An outside FDA panel has recommended booster shots for Johnson & Johnson vaccine recipients.
Seeing as how J&J is what I got in April, it's the only vaccine certified corn free, and the rest of my immediate family is allergic to corn, it was our best option.
Since there are no mix and match boosters right now, if the FDA follows their advice, I'll probably get a booster in the next 4-6 weeks:
A panel of outside experts on Friday advised the Food and Drug Administration to authorize a booster dose of the Johnson & Johnson coronavirus vaccine for people 18 and older, with a recommendation it be given at least two months after the first shot.
The unanimous recommendation on the Johnson & Johnson booster will be taken up by the FDA, which is expected to make a decision within days. The move will chart a path forward for the 14 million people in the United States who have received the vaccine, many of whom have felt left behind as widely used shots employing a different technology garner greater attention from researchers and the public.
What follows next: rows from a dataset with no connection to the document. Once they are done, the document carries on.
(* ===== verification/GoFloat.v ===== *)
(** Go's float64: IEEE 754 binary64 with rounding to nearest even, as the
    executable specification of the Standard Library ([SpecFloat]) defines it.
    Operations are rounded one by one (no fused multiply-add). *)
From S2P Require Import Prelude.
From Stdlib Require Export SpecFloat.

Local Open Scope Z_scope.

Abbreviation float64 := spec_float.

Definition fadd : float64 -> float64 -> float64 := SFadd 53 1024.
Definition fsub : float64 -> float64 -> float64 := SFsub 53 1024.
Definition fmul : float64 -> float64 -> float64 := SFmul 53 1024.
Definition fdiv : float64 -> float64 -> float64 := SFdiv 53 1024.
Definition fabs : float64 -> float64 := SFabs.
Definition fzero : float64 := S754_zero false.

(** Conversion of an integer to float64. *)
Definition of_int (x : Z) : float64 := binary_normalize 53 1024 x 0 false.

(** The value truncated toward zero ([None] for NaN and infinities). *)
Definition ftrunc (f : float64) : option Z :=
  match f with
  | S754_zero _ => Some 0
  | S754_finite s m e =>
      let v := if 0 <=? e then Z.pos m * 2 ^ e else Z.pos m / 2 ^ (- e) in
      Some (if s then - v else v)
  | _ => None
  end.

(** Conversion of a float64 to an unsigned integer type of [2 ^ w] values: the
    truncated value when the type can hold it; otherwise Go leaves the result to
    the implementation, the argument [oob]. *)
Definition to_uint (oob : float64 -> Z) (w : Z) (f : float64) : Z :=
  match ftrunc f with
  | Some v => if (0 <=? v) && (v <? 2 ^ w) then v else oob f mod 2 ^ w
  | None => oob f mod 2 ^ w
  end.

(** [time.Duration.Seconds]. *)
Definition Seconds (d : Z) : float64 :=
  fadd (of_int (Z.quot d Second)) (fdiv (of_int (Z.rem d Second)) (of_int 1000000000)).

Lemma to_uint_range oob w f : 0 <= w -> 0 <= to_uint oob w f < 2 ^ w.
Proof.
  intros Hw. assert (0 < 2 ^ w) by (apply Z.pow_pos_nonneg; lia).
  unfold to_uint. destruct (ftrunc f) as [v|]; [|apply Z.mod_pos_bound; lia].
  destruct (Z.leb_spec 0 v), (Z.ltb_spec v (2 ^ w)); simpl;
    try (apply Z.mod_pos_bound; lia); lia.
Qed.
Lemma rewriteAll_invariant_witness :
  let '(r, qs) := rewriteAll (zeroRebaser true) 111 [(pkt 7 1 960, 0); (pkt 8 9 5, 1)] in
  rebaser_ok r /\ Forall (fun q => SSRC q = Z.lxor 7 0x6d2b79f5) qs.
Proof.
  apply (rewriteAll_invariant true 111 (pkt 7 1 960) 0 [(pkt 8 9 5, 1)]);
    [vm_compute; intuition congruence | repeat constructor; vm_compute; congruence].
Defined.

(** C35. No packet leaves far from the output timeline: after the first packet, the
    emitted sequence number is within 3000 (serial arithmetic on 16 bits) of the
    highest one emitted before, whatever the sender does. *)
Theorem rewrite_output_jump_bounded r p pt now :
  rebaser_ok r -> started r = true -> packet_ok p ->
  absInt16 (i16 (out_seq r p pt now - lastOutSeq r)) <= maxSeqJump.
Proof.
  intros Hr Hst Hp. destruct (sourceChanged r p) eqn:Hsc.
  - destruct (rewrite_restart r p pt now Hst Hsc Hp) as (_ & _ & _ & E & _).
    destruct (rewrite_offsets r p pt now) as (F1 & _).
    unfold out_seq. rewrite rewrite_packet. simpl. rewrite <- F1, E.
    autorewrite with unwrap. replace (lastOutSeq r + 1 - lastOutSeq r) with 1 by lia.
    vm_compute; congruence.
  - destruct (rebase_same r p now) as (E & _); [by unfold sameSource; rewrite Hst, Hsc|].
    unfold out_seq. rewrite rewrite_packet. simpl. rewrite E.
    unfold rebaser_ok in Hr. rewrite Hst in Hr. destruct Hr as (_ & _ & _ & _ & _ & ->).
    autorewrite with unwrap.
    replace (SequenceNumber p + seqOff r - (lastInSeq r + seqOff r))
      with (SequenceNumber p - lastInSeq r) by lia.
    apply orb_false_iff in Hsc as [_ H]. apply Z.ltb_ge in H. exact H.
Qed.
(* ===== verification/RtpStats.v ===== *)
(** Reception and transmission statistics (internal/media/rtpstats.go). *)
From S2P Require Import Prelude Rtp GoFloat.

Local Open Scope Z_scope.

Definition opusClockRate : Z := 48000.

(** [type rxStats struct]; times are nanoseconds, the mutex makes every method
    one atomic transition. *)
Record rxStats := mkRx {
  rx_started : bool;
  ssrc : Z;
  baseSeq : Z;
  maxSeq : Z;
  cycles : Z;
  received : Z;
  reorder : Z;
  expectedPrior : Z;
  receivedPrior : Z;
  epoch : Z;
  haveTransit : bool;
  transit : float64;
  jitter : float64;
  lastSR : Z;
  lastSRAt : Z
}.

Definition zeroRx : rxStats :=
  mkRx false 0 0 0 0 0 0 0 0 0 false fzero fzero 0 0.

(** The sequence-number part of [update]: new source, advance, or reordering. *)
Definition noteSequence (s : rxStats) (p : Packet) (at_ : Z) : rxStats :=
  if negb (rx_started s) || negb (SSRC p =? ssrc s) then
    mkRx true (SSRC p) (SequenceNumber p) (SequenceNumber p) 0
      0 0 0 0 at_ false fzero fzero (lastSR s) (lastSRAt s)
  else if u16 (SequenceNumber p - maxSeq s) <? 0x8000 then
    mkRx true (ssrc s) (baseSeq s) (SequenceNumber p)
      (if SequenceNumber p <? maxSeq s then u32 (cycles s + 65536) else cycles s)
      (received s) (reorder s) (expectedPrior s) (receivedPrior s)
      (epoch s) (haveTransit s) (transit s) (jitter s) (lastSR s) (lastSRAt s)
  else
    mkRx true (ssrc s) (baseSeq s) (maxSeq s) (cycles s)
      (received s) (u64 (reorder s + 1)) (expectedPrior s) (receivedPrior s)
      (epoch s) (haveTransit s) (transit s) (jitter s) (lastSR s) (lastSRAt s).

Definition update (s : rxStats) (p : Packet) (at_ : Z) : rxStats :=
  let s := noteSequence s p at_ in
  let arrival := fmul (Seconds (time_Sub at_ (epoch s))) (of_int opusClockRate) in
  let tr := fsub arrival (of_int (Timestamp p)) in
  let j := if haveTransit s
           then fadd (jitter s)
                  (fdiv (fsub (fabs (fsub tr (transit s))) (jitter s)) (of_int 16))
           else jitter s in
  mkRx (rx_started s) (ssrc s) (baseSeq s) (maxSeq s) (cycles s)
    (u32 (received s + 1)) (reorder s) (expectedPrior s) (receivedPrior s)
    (epoch s) true tr j (lastSR s) (lastSRAt s).

Definition noteSenderReport (s : rxStats) (ntp at_ : Z) : rxStats :=
  mkRx (rx_started s) (ssrc s) (baseSeq s) (maxSeq s) (cycles s)
    (received s) (reorder s) (expectedPrior s) (receivedPrior s)
    (epoch s) (haveTransit s) (transit s) (jitter s) (u32 (Z.shiftr ntp 16)) at_.

Record rxSnapshot := mkSnapshot {
  Received : Z; Lost : Z; Reordered : Z; JitterMs : float64
}.

Definition snapshot (s : rxStats) : rxSnapshot :=
  if negb (rx_started s) then mkSnapshot 0 0 0 fzero
  else
    let expected := u32 (u32 (u32 (cycles s + maxSeq s) - baseSeq s) + 1) in
    mkSnapshot (received s) (expected - received s) (reorder s)
      (fmul (fdiv (jitter s) (of_int opusClockRate)) (of_int 1000)).

(** [rtcp.ReceptionReport]. *)
Record ReceptionReport := mkRR {
  rr_SSRC : Z; FractionLost : Z; TotalLost : Z; LastSequenceNumber : Z;
  Jitter : Z; LastSenderReport : Z; Delay : Z
}.

Section Conversions.
(** Out-of-range float conversions are left to the implementation. *)
Variable oob : float64 -> Z.
(* ===== verification/Ports.v ===== *)
(** The UDP media port allocator (internal/media/ports.go). The operating system
    is the argument [listen]: the socket it returns for a port, or nothing. *)
From S2P Require Import Prelude Errors GoStrings.

Local Open Scope Z_scope.

(** [type PortAllocator struct]; [next] is an atomic uint32. *)
Record PortAllocator := mkPorts { Min : Z; Max : Z; next : Z }.

Section Listen.
Context {conn : Type}.
(** [net.ListenUDP("udp4", 0.0.0.0:port)]. *)
Variable listen : Z -> option conn.

(** The [for] loop, from index [i], with [fuel] ports left to try. *)
Fixpoint tryPorts (p : PortAllocator) (start n i : Z) (fuel : nat) : option (Z * conn) :=
  match fuel with
  | O => None
  | S fuel =>
      let port := Min p + Z.rem (start + i) n in
      match listen port with
      | Some c => Some (port, c)
      | None => tryPorts p start n (i + 1) fuel
      end
  end.

(** The first index of the round: [int(p.next.Add(1)-1) % n]. *)
Definition startIndex (p : PortAllocator) : Z :=
  Z.rem (u32 (u32 (next p + 1) - 1)) (Max p - Min p + 1).

Definition Listen (p : PortAllocator) : PortAllocator * result (Z * conn) :=
  let n := Max p - Min p + 1 in
  if n <=? 0 then (p, inl (NewError "invalid port range"))
  else
    let p' := mkPorts (Min p) (Max p) (u32 (next p + 1)) in
    match tryPorts p (startIndex p) n 0 (Z.to_nat n) with
    | Some r => (p', inr r)
    | None => (p', inl (NewError ("no free UDP media port in " +:+ Itoa (Min p) +:+ "-"
                                  +:+ Itoa (Max p))))
    end.

(** * Lemmas *)

Definition portAt (p : PortAllocator) (start i : Z) : Z :=
  Min p + (start + i) mod (Max p - Min p + 1).

Lemma tryPorts_spec p start fuel : forall i,
  0 <= start -> 0 <= i -> Min p <= Max p ->
  match tryPorts p start (Max p - Min p + 1) i fuel with
  | Some (port, c) =>
      exists j, i <= j < i + Z.of_nat fuel /\ port = portAt p start j /\
        listen port = Some c /\ forall k, i <= k < j -> listen (portAt p start k) = None
  | None => forall k, i <= k < i + Z.of_nat fuel -> listen (portAt p start k) = None
  end.
Proof.
  induction fuel as [|fuel IH]; intros i Hs Hi Hr; simpl; [lia|].
  rewrite Z.rem_mod_nonneg by lia. fold (portAt p start i).
  destruct (listen (portAt p start i)) as [c|] eqn:E.
  - exists i. conjs; auto; lia.
  - specialize (IH (i + 1) Hs ltac:(lia) Hr).
    destruct (tryPorts p start _ (i + 1) fuel) as [[port c]|].
    + destruct IH as (j & Hj & Hp & Hc & Hk). exists j. conjs; auto; try lia.
      intros k Hk'. destruct (decide (k = i)) as [->|]; [exact E|]. apply Hk; lia.
    + intros k Hk. destruct (decide (k = i)) as [->|]; [exact E|]. apply IH; lia.
Qed.

Lemma startIndex_range p :
  Min p <= Max p -> 0 <= startIndex p <= Max p - Min p.
Proof.
  intros H. unfold startIndex. pose proof (u32_range (u32 (next p + 1) - 1)).
  unfold is_u32 in *. rewrite Z.rem_mod_nonneg by lia.
  pose proof (Z.mod_pos_bound (u32 (u32 (next p + 1) - 1)) (Max p - Min p + 1)). lia.
Qed.

(** One round visits every port of the range. *)
Lemma portAt_onto p start port :
  Min p <= port <= Max p ->
  exists j, 0 <= j < Max p - Min p + 1 /\ portAt p start j = port.
Proof.
  intros H. exists ((port - Min p - start) mod (Max p - Min p + 1)).
  split; [apply Z.mod_pos_bound; lia|].
  unfold portAt. rewrite Zplus_mod_idemp_r.
  replace (start + (port - Min p - start)) with (port - Min p) by lia.
  rewrite Z.mod_small by lia. lia.
Qed.

Lemma portAt_range p start j : Min p <= Max p -> Min p <= portAt p start j <= Max p.
Proof.
  intros H. unfold portAt. pose proof (Z.mod_pos_bound (start + j) (Max p - Min p + 1)). lia.
Qed.

Lemma Listen_in_range p port c : snd (Listen p) = inr (port, c) -> Min p <= port <= Max p.
Proof.
  unfold Listen. destruct (Z.leb_spec (Max p - Min p + 1) 0) as [Hn|Hn]; simpl; [done|].
  pose proof (startIndex_range p ltac:(lia)) as Hs.
  pose proof (tryPorts_spec p (startIndex p) (Z.to_nat (Max p - Min p + 1)) 0
                ltac:(lia) ltac:(lia) ltac:(lia)) as H.
  destruct (tryPorts _ _ _ _ _) as [[q d]|]; simpl; intros; simplify_eq.
  destruct H as (j & _ & -> & _). apply portAt_range; lia.
Qed.

(** * Properties *)

(** C38. [Listen] finds a port whenever the range has a free one: it returns a
    socket on a free port inside [Min, Max], the first free one in cyclic order
    from the rotating start; it fails exactly when the range is empty or every
    port of it is taken. *)
Theorem Listen_complete p :
  match snd (Listen p) with
  | inr (port, c) =>
      Min p <= port <= Max p /\ listen port = Some c /\
      exists j, 0 <= j <= Max p - Min p /\ port = portAt p (startIndex p) j /\
        forall k, 0 <= k < j -> listen (portAt p (startIndex p) k) = None
  | inl _ => forall port, Min p <= port <= Max p -> listen port = None
  end.
Proof.
  unfold Listen. destruct (Z.leb_spec (Max p - Min p + 1) 0) as [Hn|Hn]; simpl; [lia|].
  pose proof (startIndex_range p ltac:(lia)) as Hs.
  pose proof (tryPorts_spec p (startIndex p) (Z.to_nat (Max p - Min p + 1)) 0
                ltac:(lia) ltac:(lia) ltac:(lia)) as H.
  destruct (tryPorts _ _ _ _ _) as [[port c]|]; simpl.
  - destruct H as (j & Hj & -> & Hc & Hk). split; [apply portAt_range; lia|].
    split; [exact Hc|]. exists j. split; [lia|]. auto.
  - intros port Hp. destruct (portAt_onto p (startIndex p) port Hp) as (j & Hj & <-).
    apply H. lia.
Qed.
End Listen.

(** The allocator rotates: while the 32-bit counter does not wrap, the start
    of the next call is the port after the start of this one (cyclically), so
    ports released early are not reused at once. *)
Theorem Listen_rotates {conn} (listen : Z -> option conn) p :
  Min p <= Max p -> is_u32 (next p) -> next p < 4294967295 ->
  let p' := fst (Listen listen p) in
  Min p' = Min p /\ Max p' = Max p /\ next p' = next p + 1 /\
  startIndex p' = (startIndex p + 1) mod (Max p - Min p + 1).
Proof.
  intros Hr Hu Hlt p'.
  assert (Ep' : p' = mkPorts (Min p) (Max p) (next p + 1)).
  { unfold p', Listen. rewrite (proj2 (Z.leb_gt _ _)) by lia.
    rewrite (u32_small (next p + 1)) by (unfold is_u32 in *; lia).
    destruct (tryPorts _ _ _ _ _ _); reflexivity. }
  rewrite Ep'. conjs; try reflexivity. unfold startIndex. simpl.
  autorewrite with unwrap.
  replace (next p + 1 + 1 - 1) with (next p + 1) by lia.
  replace (next p + 1 - 1) with (next p) by lia.
  rewrite !u32_small by (unfold is_u32 in *; lia). unfold is_u32 in *.
  rewrite !Z.rem_mod_nonneg by lia. rewrite Zplus_mod_idemp_l. reflexivity.
Qed.

Lemma Listen_rotates_witness :
  let p := mkPorts 40000 40002 2 in
  startIndex (fst (Listen (fun _ => Some tt) p)) = 0.
Proof.
  intros p. destruct (Listen_rotates (fun _ => Some tt) p) as (_ & _ & _ & E);
    [vm_compute; congruence | vm_compute; intuition congruence | reflexivity |].
  rewrite E. reflexivity.
Defined.
(* ===== verification/GoTime.v ===== *)
(** [time.ParseDuration] of the Go standard library. *)
From S2P Require Import Prelude GoStrings GoFloat.
From Stdlib Require Import Ascii.

Local Open Scope Z_scope.

Definition two63 : Z := 9223372036854775808.

(** [leadingInt]: the digits at the front as an integer; [None] is an overflow. *)
Fixpoint leadingInt (x : Z) (l : list ascii) : option (Z * list ascii) :=
  match l with
  | [] => Some (x, [])
  | c :: l' =>
      if negb (isDigit c) then Some (x, l)
      else if two63 / 10 <? x then None
      else let x := x * 10 + digitVal c in
           if two63 <? x then None else leadingInt x l'
  end.

(** [leadingFraction]: the digits after the point, with their scale; digits that
    no longer fit are skipped. *)
Fixpoint leadingFraction (x : Z) (scale : float64) (overflow : bool) (l : list ascii)
  : Z * float64 * list ascii :=
  match l with
  | [] => (x, scale, [])
  | c :: l' =>
      if negb (isDigit c) then (x, scale, l)
      else if overflow then leadingFraction x scale true l'
      else if (two63 - 1) / 10 <? x then leadingFraction x scale true l'
      else let y := x * 10 + digitVal c in
           if two63 <? y then leadingFraction x scale true l'
           else leadingFraction y (fmul scale (of_int 10)) false l'
  end.

(** [unitMap]; the two spellings of the micro sign are U+00B5 and U+03BC. *)
Definition unitMap (u : list ascii) : option Z :=
  let named (s : string) := bool_decide (u = bytes s) in
  if named "ns" then Some 1
  else if named "us" then Some 1000
  else if bool_decide (u = [chr 0xC2; chr 0xB5; chr 115]) then Some 1000
  else if bool_decide (u = [chr 0xCE; chr 0xBC; chr 115]) then Some 1000
  else if named "ms" then Some Millisecond
  else if named "s" then Some Second
  else if named "m" then Some Minute
  else if named "h" then Some Hour
  else None.

(** The bytes up to the next digit or point. *)
Fixpoint spanUnit (l : list ascii) : list ascii * list ascii :=
  match l with
  | [] => ([], [])
  | c :: l' => if (code c =? 46) || isDigit c then ([], l)
               else let '(u, r) := spanUnit l' in (c :: u, r)
  end.

(** One round of the loop: a number with its unit, in nanoseconds, and the rest. *)
Definition durationTerm (oob : float64 -> Z) (l : list ascii) : option (Z * list ascii) :=
  match l with
  | [] => None
  | c :: _ =>
      if negb ((code c =? 46) || isDigit c) then None
      else match leadingInt 0 l with
      | None => None
      | Some (v, l1) =>
          let pre := negb (length l1 =? length l)%nat in
          let '(f, scale, l2, post) :=
            match l1 with
            | c1 :: l1' =>
                if code c1 =? 46
                then let '(f, scale, l2) := leadingFraction 0 (of_int 1) false l1' in
                     (f, scale, l2, negb (length l2 =? length l1')%nat)
                else (0, of_int 1, l1, false)
            | [] => (0, of_int 1, l1, false)
            end in
          if negb pre && negb post then None
          else
            let '(u, l3) := spanUnit l2 in
            match u with
            | [] => None
            | _ =>
                match unitMap u with
                | None => None
                | Some unit =>
                    if two63 / unit <? v then None
                    else
                      let v := v * unit in
                      if 0 <? f then
                        let v := u64 (v + to_uint oob 64
                                   (fmul (of_int f) (fdiv (of_int unit) scale))) in
                        if two63 <? v then None else Some (v, l3)
                      else Some (v, l3)
                end
            end
      end
  end.

(** The loop over the terms; every term consumes at least one byte, so the length
    of the text is enough fuel. *)
Fixpoint durationTerms (oob : float64 -> Z) (fuel : nat) (d : Z) (l : list ascii) : option Z :=
  match l with
  | [] => Some d
  | _ =>
      match fuel with
      | O => None
      | S fuel =>
          match durationTerm oob l with
          | None => None
          | Some (v, l') =>
              let d := u64 (d + v) in
              if two63 <? d then None else durationTerms oob fuel d l'
          end
      end
  end.

(** [time.ParseDuration]: nanoseconds, or an error. *)
Definition ParseDuration (oob : float64 -> Z) (s : string) : option Z :=
  let '(neg, l) :=
    match bytes s with
    | c :: l' => if (code c =? 45) || (code c =? 43) then (code c =? 45, l') else (false, c :: l')
    | [] => (false, [])
    end in
  if bool_decide (l = bytes "0") then Some 0
  else match l with
  | [] => None
  | _ =>
      match durationTerms oob (length l) 0 l with
      | None => None
      | Some d => if neg then Some (- d)
                  else if two63 - 1 <? d then None else Some d
      end
  end.

(** ** [time.Duration.String] *)

(** [prec] decimal digits of [v], without trailing zeros, after a point; nothing
    when they are all zero. *)
Definition fracText (v : Z) (prec : nat) : string :=
  let digits := map (fun i => chr (48 + v / 10 ^ Z.of_nat (prec - 1 - i) mod 10)) (seq 0 prec) in
  match rev (dropWhile (Ascii.eqb (chr 48)) (rev digits)) with
  | [] => ""
  | l => of_bytes (chr 46 :: l)
  end.

Definition Microsecond : Z := 1000.

Definition DurationString (d : Z) : string :=
  let u := Z.abs d in
  let body :=
    if u =? 0 then "0s"
    else if u <? Microsecond then Itoa u +:+ "ns"
    else if u <? Millisecond then
      Itoa (u / 1000) +:+ fracText u 3 +:+ of_bytes [chr 0xC2; chr 0xB5] +:+ "s"
    else if u <? Second then Itoa (u / 1000000) +:+ fracText u 6 +:+ "ms"
    else
      let s := u / Second in
      let sec := Itoa (s mod 60) +:+ fracText u 9 +:+ "s" in
      let m := s / 60 in
      if 0 <? m then
        let h := m / 60 in
        (if 0 <? h then Itoa h +:+ "h" else "") +:+ Itoa (m mod 60) +:+ "m" +:+ sec
      else sec in
  (if d <? 0 then "-" else "") +:+ body.

(** * Lemmas *)

Lemma durationTerms_range oob fuel : forall d l r,
  0 <= d <= two63 -> durationTerms oob fuel d l = Some r -> 0 <= r <= two63.
Proof.
  induction fuel as [|fuel IH]; intros d [|c l] r Hd H; cbn [durationTerms] in H; simplify_eq; auto.
  destruct (durationTerm oob (c :: l)) as [[v l']|]; [|done].
  destruct (Z.ltb_spec two63 (u64 (d + v))); [done|].
  apply IH in H; auto. pose proof (u64_range (d + v)). unfold is_u64 in *. lia.
Qed.

(** The result is a [time.Duration], an int64. *)
Lemma ParseDuration_range oob s v :
  ParseDuration oob s = Some v -> minInt64 <= v <= maxInt64.
Proof.
  unfold ParseDuration.
  destruct (match bytes s with [] => _ | _ => _ end) as [neg l].
  case_bool_decide; [intros; simplify_eq; unfold minInt64, maxInt64; lia|].
  destruct l as [|c l]; [done|].
  destruct (durationTerms _ _ _ _) as [d|] eqn:E; [|done].
  apply durationTerms_range in E; [|unfold two63; lia].
  unfold minInt64, maxInt64, two63 in *.
  destruct neg; [intros; simplify_eq; lia|].
  destruct (Z.ltb_spec (9223372036854775808 - 1) d); [done|]. intros; simplify_eq; lia.
Qed.
(** What the client takes from outside: [urlError] is the verdict of
    [http.NewRequestWithContext] on a URL; [decodeCalls] the ids of the "calls"
    array of a JSON text ([None] when it does not decode); [exchange n] the outcome
    of the n-th HTTP exchange of a call; [timerFirst n] whether the n-th back-off
    ends before the context does. *)
Record Net := mkNet {
  urlError : string -> option error;
  decodeCalls : string -> option (list string);
  exchange : nat -> Request -> error + Response;
  timerFirst : nat -> bool
}.

Record Client := mkClient { BaseURL : string; Backoff : option (Z -> Z) }.

Definition New : Client := mkClient "https://graph.facebook.com" None.

Definition backoff (c : Client) (n : Z) : Z :=
  match Backoff c with Some f => f n | None => n * 400 * Millisecond end.

(** The first [n] bytes ([io.LimitReader], string slices). *)
Fixpoint takeZ (n : Z) (l : list ascii) : list ascii :=
  match l with [] => [] | c :: l' => if n <=? 0 then [] else c :: takeZ (n - 1) l' end.
Definition limit (n : Z) (s : string) : string := of_bytes (takeZ n (bytes s)).

Definition sanitize (s : string) : string :=
  let s := if 512 <? len s then limit 512 s else s in
  ReplaceByte (ReplaceByte s (chr 10) " ") (chr 13) " ".

Section Call.
Variable c : Client.
Variable net : Net.

(** The request of [callOnce], or the error that prevents sending it. *)
Definition buildRequest (version phoneID token : string) (body : callRequest) : error + Request :=
  let version := TrimPrefix (TrimSpace version) "v" in
  if bool_decide (version = "") then inl (NewError "WhatsApp API version is required")
  else
    let u := TrimRight (BaseURL c) (chr 47) +:+ "/v" +:+ version +:+ "/" +:+ phoneID +:+ "/calls" in
    match urlError net u with
    | Some e => inl e
    | None => inr (mkRequest "POST" u ("Bearer " +:+ token) "application/json" (marshal body))
    end.

(** The treatment of a response by [callOnce]. *)
Definition readResponse (body : callRequest) (resp : Response) : result string :=
  if (200 <=? StatusCode resp) && (StatusCode resp <? 300) then
    if bool_decide (Action body = "connect") && bool_decide (CallID body = "") then
      match decodeCalls net (limit 1048576 (RespBody resp)) with
      | Some (id :: _) =>
          if bool_decide (id = "") then inl (NewError "Meta calls API returned no call id")
          else inr id
      | _ => inl (NewError "Meta calls API returned no call id")
      end
    else inr ""
  else inl (HttpStatusError (StatusCode resp) (sanitize (limit 4096 (RespBody resp)))).

(** [callOnce], the [n]-th attempt: the request it sends, if any, and its result. *)
Definition callOnce (n : nat) (version phoneID token : string) (body : callRequest)
  : option Request * result string :=
  match buildRequest version phoneID token body with
  | inl e => (None, inl e)
  | inr req =>
      (Some req, match exchange net n req with
                 | inl e => inl e
                 | inr resp => readResponse body resp
                 end)
  end.

Definition err_of {A} (r : result A) : option error :=
  match r with inl e => Some e | inr _ => None end.

(** What a call does, in order: requests sent and back-off pauses entered. *)
Inductive meta_event := Sent (r : Request) | Paused (d : Z).

(** The retry loop from attempt number [attempt]; [left] attempts remain. *)
Fixpoint callFrom (policy : retryPolicy) (version phoneID token : string) (body : callRequest)
  (left attempt : nat) : list meta_event * result string :=
  match left with
  | O => ([], inr "")
  | S left' =>
      let '(req, out) := callOnce attempt version phoneID token body in
      let sent := match req with Some r => [Sent r] | None => [] end in
      if bool_decide (err_of out = None) || (attempt =? maxAttempts)%nat
         || negb (retryable policy (err_of out))
      then (sent, out)
      else
        let pause := Paused (backoff c (Z.of_nat attempt)) in
        if timerFirst net attempt
        then let '(evs, out) := callFrom policy version phoneID token body left' (S attempt) in
             (sent ++ pause :: evs, out)
        else (sent ++ [pause], out)
  end.
Lemma work_close s s' : step s DoCloseStep = Some s' -> work s' < work s.
Proof.
  intros Hs. simpl in Hs. destruct (closeStep (tr s) (cpc s)) as [[t pc]|] eqn:E; [|done].
  simplify_eq. unfold work. simpl.
  destruct (cpc s); simpl in E; simplify_eq/=; try done.
  1-3,5-6: try (destruct (0 <? _)%nat; simplify_eq/=; try done);
    destruct (rpc s); simpl; try lia; case_match; lia.
  all: destruct (startDone (tr s)) eqn:Es; simplify_eq; destruct (rpc s); simpl; rewrite ?Es; try lia.
Qed.

Lemma work_run s o s' : step s (DoRun o) = Some s' -> work s' < work s.
Proof.
  intros Hs. destruct s as [t pc c]. unfold step in Hs. cbn [rpc tr cpc] in Hs.
  assert (Hrun : running pc = true) by (destruct pc; done).
  assert (Hs' : exists t' pc', runStep t pc o = (t', pc') /\ s' = mkSystem t' pc' c).
  { destruct pc; try done; destruct (runStep t _ o) as [t' pc'] eqn:E; simplify_eq; eauto. }
  destruct Hs' as (t' & pc' & E & ->). apply run_left_step in E; [|done]. unfold work. simpl. lia.
Qed.

Lemma work_run_enabled s o : running (rpc s) = true -> step s (DoRun o) <> None.
Proof.
  destruct s as [t pc c]. unfold step. cbn [rpc tr cpc]. intros Hr.
  destruct (runStep t pc o) as [t' pc'] eqn:E. destruct pc; try done; by rewrite E.
Qed.

Lemma life_reachable_steps s acts s' : reachable s -> steps s acts = Some s' -> reachable s'.
Proof.
  revert s. induction acts as [|a acts IH]; simpl; intros s Hr Hs; [by simplify_eq|].
  destruct (step s a) eqn:E; [|done]. eapply IH; [|exact Hs]. eapply reach_step; eauto.
Qed.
The committee’s decision marked another turning point in the story of coronavirus shots, arriving 10 months after regulators authorized the first vaccine, a development that helped alter the course of the pandemic, which has claimed more than 722,000 lives in the United States.
Of course, with most of the world still unvaccinated because of vaccine shortages, there is an ethical issue attached to getting boosters while so many people in poorer countries lack a first vaccine.
For Sharon* and Nat, it's a no-brainer, they have underlying health issues, but for Charlie and me, the moral calculus is far less clear.